La route n’était pourtant pas terminée et ne le sera jamais... Je la chemine aujourd’hui encore. Elle a ses hauts et ses bas, au détour de rencontres variées, de moments joyeux ou de conflits cruels sur des interprétations différentes des faits et des mots. Cette route n’est jamais droite, nivelée, lisse et simple. C’est une route alternative, une voie de service en parallèle au réseau routier standard, mais qui quelques fois prend des détours inattendus et entre dans de denses forêts de tristesse et de découragement. C’est un sentier parsemé de pièges à ours et de trous de marmotte où je me renverse fréquemment les chevilles. Mais c’est ma route à moi et je dois la suivre, malgré les obstacles, à la recherche du mieux-être et du respect de qui je suis. J’ai appris beaucoup et j’apprends encore à chaque instant. Ma tête ne s’arrête jamais, comme ces grosses usines dont les machines marchent 24 heures sur 24 et que les travailleurs se relaient dans les différents quarts de travail. Par contre, je suis la seule à assurer le fonctionnement de la machine en continu.

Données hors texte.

(** * Feed repository of the social-feed server: model and properties

    A shallow embedding of [src/modules/feed/feed.repository.ts].  The
    relational store is a record of tables (lists of rows, in storage
    order) with one auto-increment counter per table.  A transaction body
    is a state transformer over the working copy of the store that may
    throw; [dataSource_transaction] commits the working copy when the body
    returns and keeps the committed store when it throws.  The [async]
    callbacks that a body hands to [Promise.all] run interleaved, each up
    to its next [await].

    Numbers are integers ([Z]), ids included; a query without [orderBy]
    returns rows in storage order; string comparison is exact.  Entities,
    DTOs and helpers whose declarations are not among the sources are
    given the fields and the behaviour the repository code uses. *)

From Stdlib Require Import ZArith List String Bool Lia.
Import ListNotations.
Local Open Scope string_scope.
Local Open Scope list_scope.
Local Open Scope Z_scope.

(** ** Enumerations of [src/common] *)

Inductive YN : Type := Y | N.

(** Only [ACTIVE] and [DELETED] are named by the repository; every other
    member of the enumeration is kept under its name. *)
Inductive FEED_STATUS : Type :=
| ACTIVE
| DELETED
| OTHER_STATUS (name : string).

Definition YN_eqb (a b : YN) : bool :=
  match a, b with
  | Y, Y | N, N => true
  | _, _ => false
  end.

Definition FEED_STATUS_eqb (a b : FEED_STATUS) : bool :=
  match a, b with
  | ACTIVE, ACTIVE | DELETED, DELETED => true
  | OTHER_STATUS x, OTHER_STATUS y => String.eqb x y
  | _, _ => false
  end.

(** ** Entities (the persisted columns) *)

Module User.
Record t : Type := mk {
  id : Z;
  feedCount : Z;
  delYn : YN;
  followingIds : list Z
}.
Definition set_feedCount (u : t) (n : Z) : t :=
  mk (id u) n (delYn u) (followingIds u).
End User.

Module Feed.
Record t : Type := mk {
  id : Z;
  userId : Z;
  description : string;
  likeCount : Z;
  showLikeCountYn : YN;
  commentCount : Z;
  displayYn : YN;
  status : FEED_STATUS;
  createdAt : Z;
  updatedAt : Z
}.
Definition set_likeCount (f : t) (n : Z) : t :=
  mk (id f) (userId f) (description f) n (showLikeCountYn f)
     (commentCount f) (displayYn f) (status f) (createdAt f) (updatedAt f).
Definition set_status (f : t) (s : FEED_STATUS) : t :=
  mk (id f) (userId f) (description f) (likeCount f) (showLikeCountYn f)
     (commentCount f) (displayYn f) s (createdAt f) (updatedAt f).
Definition set_description (f : t) (d : string) (now : Z) : t :=
  mk (id f) (userId f) d (likeCount f) (showLikeCountYn f)
     (commentCount f) (displayYn f) (status f) (createdAt f) now.
End Feed.

Module FeedImage.
Record t : Type := mk { id : Z; feedId : Z; image : string; sortOrder : Z }.
End FeedImage.

Module FeedLike.
Record t : Type := mk { id : Z; feedId : Z; userId : Z }.
End FeedLike.

Module FeedBookmark.
Record t : Type := mk { id : Z; feedId : Z; userId : Z }.
End FeedBookmark.

Module Tag.
Record t : Type := mk { id : Z; tagName : string }.
End Tag.
(** * Stock market dashboard: the indicator pipeline of [main.py]

    A shallow embedding of the data path of [main.py]: loading,
    preprocessing ([fillna], [dropna], [sort_values]), the per-symbol
    indicators ([SMA_50], [SMA_200], [RSI], [MACD]) and the symbol/date
    filter that feeds the charts.

    Numbers.  A pandas [float64] is modelled by [float64] below: the IEEE-754
    special values (not-a-number, the two infinities, the negative zero) are
    explicit and follow the IEEE rules, while finite values are exact
    rationals.  Rounding, overflow and underflow of binary64 are therefore not
    part of the model: every statement about a finite value is a statement
    about the exact result of the formula the code evaluates.

    pandas.  The script is a sequence of pandas calls; each call it makes
    ([diff], [clip], [rolling(..).mean()], [ewm(..).mean()], [fillna],
    [dropna], [sort_values], [groupby(..).transform], boolean indexing) is a
    function below that follows the behaviour of the library for the
    arguments the script passes.  Streamlit widgets are inputs of [main]. *)

From Stdlib Require Import String Ascii.
From Stdlib Require Import QArith Qcanon ZArith List Bool Lia OrdersEx Sorted.
From Stdlib Require Import Permutation.
From Stdlib Require Import Lqa.
Import ListNotations.

Local Open Scope Qc_scope.

(* ================================================================= *)
(** ** Rationals: constants and boolean comparisons *)

Definition Qc_of_Z (z : Z) : Qc := Q2Qc (inject_Z z).
Definition Qc_of_nat (n : nat) : Qc := Qc_of_Z (Z.of_nat n).

Definition Qcleb (a b : Qc) : bool :=
  match a ?= b with Gt => false | _ => true end.
Definition Qcltb (a b : Qc) : bool :=
  match a ?= b with Lt => true | _ => false end.

(* ================================================================= *)
(** ** float64 values *)

Module Float.

(** [Fin 0] is the positive zero, [NegZero] the negative one; a finite
    non-zero value is [Fin q]. *)
Inductive float64 : Type :=
| NaN
| PInf
| NInf
| NegZero
| Fin (q : Qc).

Definition of_Z (z : Z) : float64 := Fin (Qc_of_Z z).

Definition isnan (x : float64) : bool :=
  match x with NaN => true | _ => false end.

Definition is_inf (x : float64) : bool :=
  match x with PInf | NInf => true | _ => false end.

Definition is_zero (x : float64) : bool :=
  match x with
  | NegZero => true
  | Fin q => Qc_eq_bool q 0
  | _ => false
  end.

Definition signbit (x : float64) : bool :=
  match x with
  | NInf | NegZero => true
  | Fin q => Qcltb q 0
  | _ => false
  end.

(** The rational a finite value stands for (both zeros stand for 0). *)
Definition val (x : float64) : Qc :=
  match x with Fin q => q | _ => 0 end.

Definition zero_of (negative : bool) : float64 :=
  if negative then NegZero else Fin 0.
Definition inf_of (negative : bool) : float64 :=
  if negative then NInf else PInf.

Definition neg (x : float64) : float64 :=
  match x with
  | NaN => NaN
  | PInf => NInf
  | NInf => PInf
  | NegZero => Fin 0
  | Fin q => if Qc_eq_bool q 0 then NegZero else Fin (- q)
  end.

(** Addition: an exact zero sum of two finite values is the positive zero
    (round to nearest), except (-0) + (-0). *)
Definition add (x y : float64) : float64 :=
  match x, y with
  | NaN, _ | _, NaN => NaN
  | PInf, NInf | NInf, PInf => NaN
  | PInf, _ | _, PInf => PInf
  | NInf, _ | _, NInf => NInf
  | NegZero, NegZero => NegZero
  | NegZero, Fin q | Fin q, NegZero => Fin q
  | Fin a, Fin b => Fin (a + b)
  end.

Definition sub (x y : float64) : float64 := add x (neg y).

Definition mul (x y : float64) : float64 :=
  if isnan x || isnan y then NaN
  else
    let s := xorb (signbit x) (signbit y) in
    if is_inf x || is_inf y then
      (if is_zero x || is_zero y then NaN else inf_of s)
    else if is_zero x || is_zero y then zero_of s
    else Fin (val x * val y).

Definition div (x y : float64) : float64 :=
  if isnan x || isnan y then NaN
  else
    let s := xorb (signbit x) (signbit y) in
    if is_inf x then (if is_inf y then NaN else inf_of s)
    else if is_inf y then zero_of s
    else if is_zero y then (if is_zero x then NaN else inf_of s)
    else if is_zero x then zero_of s
    else Fin (val x / val y).

(** [x <= y]; false as soon as one side is not a number. *)
Definition le (x y : float64) : bool :=
  match x, y with
  | NaN, _ | _, NaN => false
  | NInf, _ | _, PInf => true
  | PInf, _ | _, NInf => false
  | _, _ => Qcleb (val x) (val y)
  end.

(** [x == y] of IEEE: the two zeros are equal, NaN equals nothing. *)
Definition eqb (x y : float64) : bool := le x y && le y x.


End Float.
Import Float.

(* ================================================================= *)
(** ** pandas Series operations used by the script *)

Definition Series : Type := list float64.

(** [Series.diff()]: first element undefined, then [s[i] - s[i-1]]. *)
Definition diff (s : Series) : Series :=
  match s with
  | [] => []
  | _ :: t => NaN :: map (fun p => sub (fst p) (snd p)) (combine t s)
  end.

(** [Series.clip(lower=lo)] and [Series.clip(upper=hi)]: missing values are
    kept, every other value below [lo] (above [hi]) is replaced by the
    bound. *)
Definition clip_lower (lo : float64) (s : Series) : Series :=
  map (fun x => if isnan x || le lo x then x else lo) s.
Definition clip_upper (hi : float64) (s : Series) : Series :=
  map (fun x => if isnan x || le x hi then x else hi) s.

(** Window aggregations replace infinities by NaN before they run. *)
Definition prep (x : float64) : float64 := if is_inf x then NaN else x.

À l’image de cette journée du 19 juillet 2012, je suis seule aujourd’hui. Seule avec mes pensées, mes impressions belles ou hideuses. Seule à revisiter mentalement cette longue vie à ne pas me connaître, à perdre des relations amicales, des emplois, à faire face au jugement sur mon comportement qui ne me semblait pourtant pas à moi inadéquat dans la plupart des occasions. Mais qu’est-ce que je savais de ce qui est acceptable ou non? Rien du tout.

Après la confirmation de mon diagnostic, je ne me suis pas pour autant écrasée. J’ai eu mes moments de révolte contre la société, cette société qui me pousse à entrer ma forme carrée dans une ouverture ronde. J’ai blâmé l’humanité, les conformistes, les gens à l’esprit étroit qui me toisaient avec mépris sans raison visiblement explicable. Puis je suis partie à la conquête de mon vrai moi : être autiste, mais le plus en harmonie avec mon entourage, avec les gens. Prendre ma place, bien que je sois repoussée et critiquée quand je ne suis pas « conforme » pour la majorité. C’est une lutte que je continue  chaque jour de mon existence. Le boulot, les contacts avec mes semblables, rien n’est jamais un tracé droit et prévisible. Il y a du bon et du mauvais à chaque détour. Mais maintenant, je le sais. Je suis réaliste et j’accepte.


Bon anniversaire de diagnostic Marie-Josée!